**Problem to solve:** Look in the material below for the line with "Text.contains (h :: nd) s" and the line with "induction s as [|c s (w", then set down exactly those two lines and all lines between, nothing more.

═══ Exercise input ═══

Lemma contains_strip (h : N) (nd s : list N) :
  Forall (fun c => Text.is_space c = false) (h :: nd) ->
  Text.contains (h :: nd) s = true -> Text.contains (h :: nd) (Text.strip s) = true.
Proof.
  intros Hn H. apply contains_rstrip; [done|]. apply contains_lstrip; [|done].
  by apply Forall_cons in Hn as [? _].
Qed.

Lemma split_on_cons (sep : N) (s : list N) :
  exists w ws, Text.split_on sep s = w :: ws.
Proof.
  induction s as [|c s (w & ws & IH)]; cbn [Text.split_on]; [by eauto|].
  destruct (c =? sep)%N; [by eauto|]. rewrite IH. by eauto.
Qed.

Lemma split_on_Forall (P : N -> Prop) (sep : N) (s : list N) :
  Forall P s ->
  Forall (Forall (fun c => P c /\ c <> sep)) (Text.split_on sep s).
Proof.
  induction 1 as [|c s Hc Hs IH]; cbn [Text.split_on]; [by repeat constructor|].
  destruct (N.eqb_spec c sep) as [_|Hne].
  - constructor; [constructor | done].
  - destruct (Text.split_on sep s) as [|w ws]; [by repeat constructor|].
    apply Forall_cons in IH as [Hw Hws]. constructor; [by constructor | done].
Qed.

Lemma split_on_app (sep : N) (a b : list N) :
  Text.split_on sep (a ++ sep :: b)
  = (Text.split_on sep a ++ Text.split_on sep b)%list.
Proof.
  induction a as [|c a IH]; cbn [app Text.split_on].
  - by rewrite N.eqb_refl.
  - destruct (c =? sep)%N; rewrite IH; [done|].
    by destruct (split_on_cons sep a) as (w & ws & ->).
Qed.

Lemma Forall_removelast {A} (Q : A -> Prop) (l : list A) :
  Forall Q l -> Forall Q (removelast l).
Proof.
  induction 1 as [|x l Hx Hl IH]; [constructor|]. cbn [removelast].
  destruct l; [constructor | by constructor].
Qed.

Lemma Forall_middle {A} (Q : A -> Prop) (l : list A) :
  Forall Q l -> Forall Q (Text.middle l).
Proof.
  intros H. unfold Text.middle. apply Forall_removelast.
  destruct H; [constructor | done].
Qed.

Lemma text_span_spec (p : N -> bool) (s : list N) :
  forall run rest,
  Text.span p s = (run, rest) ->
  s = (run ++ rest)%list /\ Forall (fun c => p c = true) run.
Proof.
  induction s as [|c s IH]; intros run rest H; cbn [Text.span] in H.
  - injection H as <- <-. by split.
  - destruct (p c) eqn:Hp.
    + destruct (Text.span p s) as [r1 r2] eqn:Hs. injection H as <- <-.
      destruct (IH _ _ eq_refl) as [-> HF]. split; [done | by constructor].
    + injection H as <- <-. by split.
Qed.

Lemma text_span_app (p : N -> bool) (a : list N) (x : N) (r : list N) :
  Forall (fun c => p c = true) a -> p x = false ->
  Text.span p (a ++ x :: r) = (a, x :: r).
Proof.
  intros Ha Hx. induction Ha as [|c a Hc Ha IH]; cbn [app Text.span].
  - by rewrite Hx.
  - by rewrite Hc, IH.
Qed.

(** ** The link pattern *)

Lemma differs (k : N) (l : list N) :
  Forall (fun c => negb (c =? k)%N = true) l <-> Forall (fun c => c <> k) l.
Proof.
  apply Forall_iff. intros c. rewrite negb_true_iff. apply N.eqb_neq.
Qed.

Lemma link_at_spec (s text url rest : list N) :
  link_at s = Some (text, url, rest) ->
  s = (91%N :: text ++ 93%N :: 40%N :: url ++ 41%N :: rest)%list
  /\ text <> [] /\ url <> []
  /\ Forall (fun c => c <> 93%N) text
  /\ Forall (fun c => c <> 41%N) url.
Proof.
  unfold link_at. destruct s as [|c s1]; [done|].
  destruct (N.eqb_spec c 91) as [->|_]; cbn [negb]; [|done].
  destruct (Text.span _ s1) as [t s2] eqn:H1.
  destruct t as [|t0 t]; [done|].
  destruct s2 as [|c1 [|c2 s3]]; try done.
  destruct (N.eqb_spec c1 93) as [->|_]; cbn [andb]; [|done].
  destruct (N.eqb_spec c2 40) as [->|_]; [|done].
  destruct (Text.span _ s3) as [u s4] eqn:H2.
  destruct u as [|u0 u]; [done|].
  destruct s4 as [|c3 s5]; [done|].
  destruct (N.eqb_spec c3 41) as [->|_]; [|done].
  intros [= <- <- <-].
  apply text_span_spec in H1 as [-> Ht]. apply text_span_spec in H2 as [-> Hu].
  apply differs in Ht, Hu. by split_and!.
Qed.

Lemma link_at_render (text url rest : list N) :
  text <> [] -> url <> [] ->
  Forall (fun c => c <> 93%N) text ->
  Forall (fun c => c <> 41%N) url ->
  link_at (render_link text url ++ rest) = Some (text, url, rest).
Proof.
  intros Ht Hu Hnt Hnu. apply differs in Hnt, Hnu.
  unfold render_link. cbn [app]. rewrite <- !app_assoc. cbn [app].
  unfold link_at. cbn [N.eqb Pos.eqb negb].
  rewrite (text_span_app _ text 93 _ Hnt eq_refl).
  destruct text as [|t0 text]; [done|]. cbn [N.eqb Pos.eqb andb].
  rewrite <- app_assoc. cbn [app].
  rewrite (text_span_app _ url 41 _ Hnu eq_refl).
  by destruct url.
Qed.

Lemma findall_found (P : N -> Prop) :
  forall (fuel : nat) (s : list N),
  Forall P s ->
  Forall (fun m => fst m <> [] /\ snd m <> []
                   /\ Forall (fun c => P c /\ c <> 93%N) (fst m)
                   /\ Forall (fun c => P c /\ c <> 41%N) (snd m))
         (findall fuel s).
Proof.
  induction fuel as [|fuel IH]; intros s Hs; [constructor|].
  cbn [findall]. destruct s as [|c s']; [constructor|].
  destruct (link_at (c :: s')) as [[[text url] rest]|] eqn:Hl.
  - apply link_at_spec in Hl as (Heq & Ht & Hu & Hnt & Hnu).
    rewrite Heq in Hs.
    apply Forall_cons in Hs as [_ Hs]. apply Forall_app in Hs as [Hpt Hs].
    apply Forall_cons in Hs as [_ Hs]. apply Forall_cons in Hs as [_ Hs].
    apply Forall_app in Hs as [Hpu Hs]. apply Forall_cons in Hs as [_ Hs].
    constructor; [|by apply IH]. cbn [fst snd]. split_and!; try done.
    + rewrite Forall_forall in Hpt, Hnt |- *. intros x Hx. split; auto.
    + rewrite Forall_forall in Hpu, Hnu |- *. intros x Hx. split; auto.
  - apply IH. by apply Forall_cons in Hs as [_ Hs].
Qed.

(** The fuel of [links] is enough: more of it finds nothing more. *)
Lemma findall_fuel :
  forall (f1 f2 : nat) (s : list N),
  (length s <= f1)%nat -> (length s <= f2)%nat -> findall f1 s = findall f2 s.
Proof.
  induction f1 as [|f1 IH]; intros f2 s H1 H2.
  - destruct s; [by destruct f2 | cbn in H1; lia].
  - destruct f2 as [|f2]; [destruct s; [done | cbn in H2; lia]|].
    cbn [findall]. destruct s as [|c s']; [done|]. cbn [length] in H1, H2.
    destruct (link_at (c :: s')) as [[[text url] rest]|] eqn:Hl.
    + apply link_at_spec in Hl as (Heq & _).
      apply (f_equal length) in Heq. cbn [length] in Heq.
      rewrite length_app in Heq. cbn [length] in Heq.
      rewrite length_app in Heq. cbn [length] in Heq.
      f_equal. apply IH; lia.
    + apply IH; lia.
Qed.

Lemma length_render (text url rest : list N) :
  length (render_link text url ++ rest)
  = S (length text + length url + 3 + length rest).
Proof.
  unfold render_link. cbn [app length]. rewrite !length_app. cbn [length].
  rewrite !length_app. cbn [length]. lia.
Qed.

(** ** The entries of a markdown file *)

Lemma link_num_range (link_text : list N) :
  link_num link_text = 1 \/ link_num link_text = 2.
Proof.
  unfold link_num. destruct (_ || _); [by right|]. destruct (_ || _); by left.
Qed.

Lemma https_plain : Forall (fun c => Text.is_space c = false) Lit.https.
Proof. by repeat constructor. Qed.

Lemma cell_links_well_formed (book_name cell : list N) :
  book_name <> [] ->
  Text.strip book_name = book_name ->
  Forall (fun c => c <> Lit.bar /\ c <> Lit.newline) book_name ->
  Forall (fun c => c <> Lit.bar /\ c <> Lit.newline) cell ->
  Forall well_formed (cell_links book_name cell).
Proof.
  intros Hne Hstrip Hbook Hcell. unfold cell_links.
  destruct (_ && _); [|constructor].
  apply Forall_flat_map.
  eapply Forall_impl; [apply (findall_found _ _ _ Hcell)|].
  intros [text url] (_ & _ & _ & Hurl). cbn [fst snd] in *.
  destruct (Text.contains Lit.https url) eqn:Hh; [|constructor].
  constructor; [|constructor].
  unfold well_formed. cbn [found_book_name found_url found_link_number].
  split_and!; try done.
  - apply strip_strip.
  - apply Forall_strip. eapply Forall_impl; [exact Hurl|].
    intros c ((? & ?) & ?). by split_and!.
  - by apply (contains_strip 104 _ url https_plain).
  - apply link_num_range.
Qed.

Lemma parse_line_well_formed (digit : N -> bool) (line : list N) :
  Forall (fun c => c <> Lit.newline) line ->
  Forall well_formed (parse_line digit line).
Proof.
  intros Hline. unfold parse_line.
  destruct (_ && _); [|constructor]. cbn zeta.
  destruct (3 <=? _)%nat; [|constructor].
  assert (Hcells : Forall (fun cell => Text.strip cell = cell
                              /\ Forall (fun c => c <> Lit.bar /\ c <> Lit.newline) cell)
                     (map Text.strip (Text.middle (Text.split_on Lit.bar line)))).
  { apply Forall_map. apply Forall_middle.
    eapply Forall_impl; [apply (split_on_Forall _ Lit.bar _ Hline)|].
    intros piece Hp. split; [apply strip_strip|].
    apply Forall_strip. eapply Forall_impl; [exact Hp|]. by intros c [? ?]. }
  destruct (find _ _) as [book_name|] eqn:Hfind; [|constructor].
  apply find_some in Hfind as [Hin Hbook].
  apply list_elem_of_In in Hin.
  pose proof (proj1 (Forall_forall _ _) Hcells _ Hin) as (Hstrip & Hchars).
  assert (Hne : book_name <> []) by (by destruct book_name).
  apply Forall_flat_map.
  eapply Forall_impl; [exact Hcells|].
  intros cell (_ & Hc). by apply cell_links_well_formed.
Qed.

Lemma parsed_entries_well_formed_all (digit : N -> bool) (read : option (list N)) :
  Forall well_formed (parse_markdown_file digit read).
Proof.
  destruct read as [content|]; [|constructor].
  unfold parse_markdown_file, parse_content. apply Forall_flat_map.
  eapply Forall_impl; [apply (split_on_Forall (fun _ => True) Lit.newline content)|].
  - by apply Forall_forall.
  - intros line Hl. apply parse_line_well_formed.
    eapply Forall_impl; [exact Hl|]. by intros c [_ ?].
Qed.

═══

**Result of the exercise:**
  Text.contains (h :: nd) s = true -> Text.contains (h :: nd) (Text.strip s) = true.
Proof.
  intros Hn H. apply contains_rstrip; [done|]. apply contains_lstrip; [|done].
  by apply Forall_cons in Hn as [? _].
Qed.

Lemma split_on_cons (sep : N) (s : list N) :
  exists w ws, Text.split_on sep s = w :: ws.
Proof.
  induction s as [|c s (w & ws & IH)]; cbn [Text.split_on]; [by eauto|].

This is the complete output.